_Exercise prompt_
Go through the records and report each line holding the string "user".
***
(* ===== verification/PreRun.v ===== *)
(** * The gates before a tool runs (src/session/executor/pre_run.rs, approval.rs)

    [pre_run_verdict]: whether a call of the model may run.  The gates of the other
    components in the order of the code: the toolset, plan mode, the schema, the permission
    rules with the user's approval, the deny lists, the bash gate, the search paths, the
    path guard and the two hooks.

    Parameters: those of [Hooks], the git probe of the path guard, the order of a hash set
    ([hash_order]), the body of a tool, the time of an audit entry, and what the user
    answers ([ask]; other processes may change the tree meanwhile).  Metrics are not
    modelled.  The audit log is kept as one list of tool entries and one of hook entries. *)

From Stdlib Require Import ssreflect.
From S2P Require Import Prelude Names AuditTrail Streams Permission BashSafety Paths PathGuard ToolGates Shell Hooks Message Toolsets.

(** ** Events *)

Inductive VerificationOutcome := Clean | Skipped | Fixed | Suggestion | VFailed.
***
_Exercise answer_
    rules with the user's approval, the deny lists, the bash gate, the search paths, the
    ([hash_order]), the body of a tool, the time of an audit entry, and what the user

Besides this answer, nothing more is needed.